Task to carry out: Look below for the line containing "all_pairs (fun x"; from there, print each line exactly up to and including the line containing "Definition counted_at (j", and stop.

Information shown:
(** One entry of the loop of [delay_for_oplock]; the result is [delay]. *)
Definition delay_for_entry (fsp : share_fsp) (lease : option smb2_lease) (have_sharing_violation : bool)
    (will_overwrite first_open_attempt : bool) (i : nat) (delay : bool) : M bool :=
  d ← data;
  e ← index (share_modes d) i;
  e_lease_type ← get_lease_type d e;
  l ← (if op_type e =? LEASE_OPLOCK
       then l ← index (leases d) (Z.to_nat (lease_idx e)); mret (Some l) else mret None);
  let delay_mask := if have_sharing_violation then SMB2_LEASE_HANDLE else SMB2_LEASE_WRITE in
  let break_to := clear_bits e_lease_type delay_mask in
  let break_to := if will_overwrite then clear_bits break_to (Z.lor SMB2_LEASE_HANDLE SMB2_LEASE_READ)
                  else break_to in
  let is_breaking := match l with Some l => breaking l | None => false end in
  if match lease, l with
     | Some lease, Some l => smb2_lease_equal (fsp_client_guid fsp) (l_key lease) (client_guid l) (lease_key l)
     | _, _ => false
     end then mret delay
  else if clear_bits e_lease_type break_to =? 0 then mret (delay || is_breaking)
  else
    is_stale ← share_mode_stale_pid i;
    if is_stale : bool then mret delay
    else
      let break_to := if will_overwrite then clear_bits break_to (Z.lor SMB2_LEASE_READ SMB2_LEASE_WRITE)
                      else break_to in
      let break_to := if negb (op_type e =? LEASE_OPLOCK)
                      then clear_bits break_to (Z.lor SMB2_LEASE_HANDLE SMB2_LEASE_WRITE)
                      else break_to in
      tell (Break_request (e_pid e) (share_file_id e) (u16 break_to));;
      mret (delay || has_bits e_lease_type delay_mask || (is_breaking && negb first_open_attempt)).

Definition delay_for_oplock (fsp : share_fsp) (oplock_request : Z) (lease : option smb2_lease)
    (have_sharing_violation : bool) (create_disposition : Z) (first_open_attempt : bool) : M bool :=
  if has_bits oplock_request INTERNAL_OPEN_ONLY || is_stat_open (fsp_access_mask fsp) then mret false
  else
    let will_overwrite := (create_disposition =? FILE_SUPERSEDE) || (create_disposition =? FILE_OVERWRITE) ||
                          (create_disposition =? FILE_OVERWRITE_IF) in
    r ← for_entries (fun i delay =>
      delay ← delay_for_entry fsp lease have_sharing_violation will_overwrite first_open_attempt i delay;
      mret (Next delay : control bool unit)) false;
    mret (match r with Next delay => delay | Return _ => false end).

(** The lease as the client sees it after [fsp_lease_update]. *)
Definition fsp_lease_of (l : share_mode_lease) : smb2_lease :=
  Smb2_lease (lease_key l) (current_state l)
    (if breaking l then SMB2_LEASE_FLAG_BREAK_IN_PROGRESS else 0) (lease_version l) (epoch l).

Definition set_state (s : Z) (l : share_mode_lease) : share_mode_lease :=
  Share_mode_lease (client_guid l) (lease_key l) s (breaking l) (breaking_to_requested l)
    (breaking_to_required l) (lease_version l) (epoch l).

Definition next_epoch (l : share_mode_lease) : share_mode_lease :=
  Share_mode_lease (client_guid l) (lease_key l) (current_state l) (breaking l) (breaking_to_requested l)
    (breaking_to_required l) (lease_version l) (u16 (epoch l + 1)).

Definition set_breaking (b : bool) (requested required : Z) (l : share_mode_lease) : share_mode_lease :=
  Share_mode_lease (client_guid l) (lease_key l) (current_state l) b requested required
    (lease_version l) (epoch l).
Lemma validate_oplock_types_spec pf env u os :
  triple pf env (weeding env u os) validate_oplock_types
    (fun _ d => exists os1, weeded env os os1 /\ some_of u os1 d).
Proof.
  unfold validate_oplock_types. eapply triple_bind.
  - eapply triple_conseq; [eapply (triple_for_entries _ (length os) (fun _ _ d => weeding env u os d)
      (fun _ d => weeding env u os d) (Oplock_count false false false false 0)) | |].
    + intros d' Hd'. by apply (weeding_length _ _ _ _ Hd').
    + intros i c Hi. eapply triple_conseq; [by apply validate_body_keeps | done |]. intros [?|?] d; done.
    + done.
    + intros c d' H. apply H.
  - intros [c|[]].
    + eapply (triple_bind _ _ _ (fun _ d => exists os1, weeded env os os1 /\ some_of u os1 d)).
      * apply triple_update. intros d (Hwf & Hu & Hw).
        destruct (remove_stale_spec d Hwf) as (k & _ & (Hwf' & Hu' & Hp) & _).
        exists (opens d). split; [done|]. split_and!; [done | auto |].
        rewrite Hp. apply submseteq_inserts_l. done.
      * intros _. by apply triple_ret.
    + apply triple_ret. intros d (Hwf & Hu & Hw). exists (opens d). split; [done|]. by split_and!.
Qed.

(** ** No panic in [validate_oplock_types] *)

(** The opens that it counts, and those that have to be the only one counted. *)
Definition counted (o : sopen) : bool :=
  negb (op_mid (so_entry o) =? 0) &&
  negb ((op_type (so_entry o) =? NO_OPLOCK) && is_stat_open (e_access_mask (so_entry o))).

Definition exclusive_type (o : sopen) : bool := EXCLUSIVE_OPLOCK_TYPE (op_type (so_entry o)).

Definition oplocks_ok (os : list sopen) : Prop :=
  all_pairs (fun x y => open_stale x = false -> open_stale y = false ->
              counted x = true -> exclusive_type x = true -> counted y = false) os.

Section validate.
Context (pf : Prop) (env : share_env) (u : Prop) (os : list sopen) (Hok : oplocks_ok os).

Definition counted_at (j : nat) (o : sopen) : Prop :=
  os !! j = Some o /\ open_stale o = false /\ counted o = true.

(** The opens before [i] have been counted: an exclusive one was the only one, or
    there was none. *)
Definition count_inv (i : nat) (c : oplock_count) : Prop :=
  (num_non_stat_opens c = 1 /\ exists j o, (j < i)%nat /\ counted_at j o /\ exclusive_type o = true) \/
  (batch c = false /\ ex_or_batch c = false /\
   ((num_non_stat_opens c = 0 /\ level2 c = false /\ no_oplock c = false) \/
    exists j o, (j < i)%nat /\ counted_at j o)).

Lemma count_inv_mono i c : count_inv i c -> count_inv (S i) c.
Proof.
  intros [(H1 & j & o & Hj & H2)|(H1 & H2 & [H|(j & o & Hj & H)])].
  - left. split; [done|]. exists j, o. split; [lia | done].
  - right. auto.
  - right. split_and!; [done | done |]. right. exists j, o. split; [lia | done].
Qed.

(** No exclusive open has been counted when another one is. *)
Lemma count_inv_counted i c o :
  count_inv i c -> counted_at i o -> batch c = false /\ ex_or_batch c = false.
Proof using Hok.
  intros [(_ & j & o' & Hj & (Ho' & Hs' & Hc') & He)|(? & ? & _)] (Ho & Hs & Hc); [|done].
  rewrite (Hok j i o' o) in Hc; [done | lia | done..].
Qed.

Response to this exercise:
  all_pairs (fun x y => open_stale x = false -> open_stale y = false ->
              counted x = true -> exclusive_type x = true -> counted y = false) os.

Section validate.
Context (pf : Prop) (env : share_env) (u : Prop) (os : list sopen) (Hok : oplocks_ok os).

Definition counted_at (j : nat) (o : sopen) : Prop :=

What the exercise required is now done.